→ WHAT THE TASK REQUIRES
Scan the entries for the word "PeerRecordTTL". Every line that has it should be copied.

→ SUPPLIED DATA
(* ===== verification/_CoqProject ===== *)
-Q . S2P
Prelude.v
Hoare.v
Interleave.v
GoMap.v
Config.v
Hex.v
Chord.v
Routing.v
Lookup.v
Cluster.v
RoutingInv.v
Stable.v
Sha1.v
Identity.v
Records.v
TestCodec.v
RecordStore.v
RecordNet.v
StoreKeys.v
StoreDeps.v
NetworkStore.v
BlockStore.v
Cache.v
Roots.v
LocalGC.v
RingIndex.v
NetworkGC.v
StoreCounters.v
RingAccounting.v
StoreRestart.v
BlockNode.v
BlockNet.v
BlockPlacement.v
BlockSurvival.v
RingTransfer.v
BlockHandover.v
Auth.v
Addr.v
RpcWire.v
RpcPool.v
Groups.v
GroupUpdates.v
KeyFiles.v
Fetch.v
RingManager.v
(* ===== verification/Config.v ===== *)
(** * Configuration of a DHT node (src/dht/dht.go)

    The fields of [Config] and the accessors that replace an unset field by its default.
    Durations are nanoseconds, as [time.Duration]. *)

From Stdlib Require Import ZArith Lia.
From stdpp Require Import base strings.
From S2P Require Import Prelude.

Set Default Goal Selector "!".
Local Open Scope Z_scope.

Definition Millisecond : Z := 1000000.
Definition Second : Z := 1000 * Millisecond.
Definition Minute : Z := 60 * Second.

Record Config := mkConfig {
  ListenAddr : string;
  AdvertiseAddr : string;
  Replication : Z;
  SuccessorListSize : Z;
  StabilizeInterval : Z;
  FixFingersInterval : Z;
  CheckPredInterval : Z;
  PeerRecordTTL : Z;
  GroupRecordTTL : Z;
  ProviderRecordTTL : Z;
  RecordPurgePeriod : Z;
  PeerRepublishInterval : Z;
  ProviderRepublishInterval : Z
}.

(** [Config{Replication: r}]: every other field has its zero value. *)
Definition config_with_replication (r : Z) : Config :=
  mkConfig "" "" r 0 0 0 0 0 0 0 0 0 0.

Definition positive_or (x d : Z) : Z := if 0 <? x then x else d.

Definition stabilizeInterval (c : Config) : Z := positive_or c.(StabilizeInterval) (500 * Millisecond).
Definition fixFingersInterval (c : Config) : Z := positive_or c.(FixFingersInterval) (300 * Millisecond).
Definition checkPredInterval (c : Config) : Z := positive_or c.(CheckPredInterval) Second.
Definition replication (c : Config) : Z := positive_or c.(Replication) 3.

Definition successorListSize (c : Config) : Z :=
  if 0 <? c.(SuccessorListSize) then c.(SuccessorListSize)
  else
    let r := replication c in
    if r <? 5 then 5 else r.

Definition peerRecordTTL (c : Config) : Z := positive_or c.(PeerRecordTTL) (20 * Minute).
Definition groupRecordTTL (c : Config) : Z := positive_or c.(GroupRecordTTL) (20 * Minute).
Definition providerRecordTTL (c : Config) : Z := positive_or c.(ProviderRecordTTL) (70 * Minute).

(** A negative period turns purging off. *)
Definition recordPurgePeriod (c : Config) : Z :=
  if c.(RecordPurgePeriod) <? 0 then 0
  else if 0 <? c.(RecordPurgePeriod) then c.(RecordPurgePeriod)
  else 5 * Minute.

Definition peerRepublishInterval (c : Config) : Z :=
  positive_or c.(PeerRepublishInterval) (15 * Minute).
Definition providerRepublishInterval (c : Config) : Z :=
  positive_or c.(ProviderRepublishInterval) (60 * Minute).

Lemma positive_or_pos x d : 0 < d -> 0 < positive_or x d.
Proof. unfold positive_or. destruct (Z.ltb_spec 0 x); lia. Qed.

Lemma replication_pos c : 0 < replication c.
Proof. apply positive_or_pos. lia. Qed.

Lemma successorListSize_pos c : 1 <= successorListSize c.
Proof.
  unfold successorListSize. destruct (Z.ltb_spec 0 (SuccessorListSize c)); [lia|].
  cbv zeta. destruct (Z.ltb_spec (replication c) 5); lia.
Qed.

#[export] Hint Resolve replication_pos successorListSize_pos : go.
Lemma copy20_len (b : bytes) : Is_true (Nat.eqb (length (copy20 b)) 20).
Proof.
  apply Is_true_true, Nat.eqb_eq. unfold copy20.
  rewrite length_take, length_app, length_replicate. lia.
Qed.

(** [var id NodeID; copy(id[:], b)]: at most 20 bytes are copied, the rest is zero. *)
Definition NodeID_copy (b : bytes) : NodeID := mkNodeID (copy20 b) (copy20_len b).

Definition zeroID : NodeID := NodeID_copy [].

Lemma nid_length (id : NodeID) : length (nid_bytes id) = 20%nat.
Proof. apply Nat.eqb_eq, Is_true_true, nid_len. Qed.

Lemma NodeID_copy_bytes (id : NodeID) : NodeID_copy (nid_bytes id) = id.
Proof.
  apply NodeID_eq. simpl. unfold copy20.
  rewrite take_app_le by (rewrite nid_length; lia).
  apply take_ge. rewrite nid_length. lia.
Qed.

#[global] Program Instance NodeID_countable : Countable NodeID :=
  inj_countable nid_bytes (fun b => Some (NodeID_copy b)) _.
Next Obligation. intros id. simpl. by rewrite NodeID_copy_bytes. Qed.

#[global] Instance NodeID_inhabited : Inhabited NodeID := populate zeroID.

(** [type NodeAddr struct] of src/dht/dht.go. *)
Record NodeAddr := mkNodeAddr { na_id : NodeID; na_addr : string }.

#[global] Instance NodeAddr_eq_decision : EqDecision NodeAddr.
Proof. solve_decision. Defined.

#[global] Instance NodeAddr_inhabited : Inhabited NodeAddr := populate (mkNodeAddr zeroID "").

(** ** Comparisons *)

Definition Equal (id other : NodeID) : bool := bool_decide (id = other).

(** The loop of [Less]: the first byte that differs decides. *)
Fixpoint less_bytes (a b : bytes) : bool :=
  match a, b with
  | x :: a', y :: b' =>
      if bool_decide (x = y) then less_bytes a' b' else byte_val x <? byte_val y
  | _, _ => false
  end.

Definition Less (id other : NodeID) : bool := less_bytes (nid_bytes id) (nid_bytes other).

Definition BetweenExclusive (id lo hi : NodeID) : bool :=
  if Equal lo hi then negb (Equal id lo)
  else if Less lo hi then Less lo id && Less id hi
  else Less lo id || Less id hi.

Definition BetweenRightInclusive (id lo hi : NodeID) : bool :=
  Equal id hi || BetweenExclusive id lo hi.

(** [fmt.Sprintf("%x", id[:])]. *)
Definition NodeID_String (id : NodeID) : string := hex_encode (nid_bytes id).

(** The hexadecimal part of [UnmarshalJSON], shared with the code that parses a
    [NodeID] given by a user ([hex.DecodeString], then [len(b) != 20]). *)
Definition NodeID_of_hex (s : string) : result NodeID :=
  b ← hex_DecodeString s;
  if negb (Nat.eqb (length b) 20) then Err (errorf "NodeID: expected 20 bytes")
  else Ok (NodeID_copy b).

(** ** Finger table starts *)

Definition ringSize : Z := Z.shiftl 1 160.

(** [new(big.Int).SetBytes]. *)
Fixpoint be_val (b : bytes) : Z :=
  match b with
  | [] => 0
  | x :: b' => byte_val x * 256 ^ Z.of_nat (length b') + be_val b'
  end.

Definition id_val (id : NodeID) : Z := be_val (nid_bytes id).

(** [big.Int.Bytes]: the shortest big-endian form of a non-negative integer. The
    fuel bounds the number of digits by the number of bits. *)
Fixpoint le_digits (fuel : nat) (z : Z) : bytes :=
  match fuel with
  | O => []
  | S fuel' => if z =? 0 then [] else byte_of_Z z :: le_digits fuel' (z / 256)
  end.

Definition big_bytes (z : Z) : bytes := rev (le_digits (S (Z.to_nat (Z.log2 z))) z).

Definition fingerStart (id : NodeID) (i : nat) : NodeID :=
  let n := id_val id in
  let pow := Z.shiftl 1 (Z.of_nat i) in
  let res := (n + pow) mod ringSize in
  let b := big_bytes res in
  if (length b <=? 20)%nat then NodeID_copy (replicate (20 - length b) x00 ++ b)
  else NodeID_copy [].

→ WRITTEN RESPONSE
  PeerRecordTTL : Z;
Definition peerRecordTTL (c : Config) : Z := positive_or c.(PeerRecordTTL) (20 * Minute).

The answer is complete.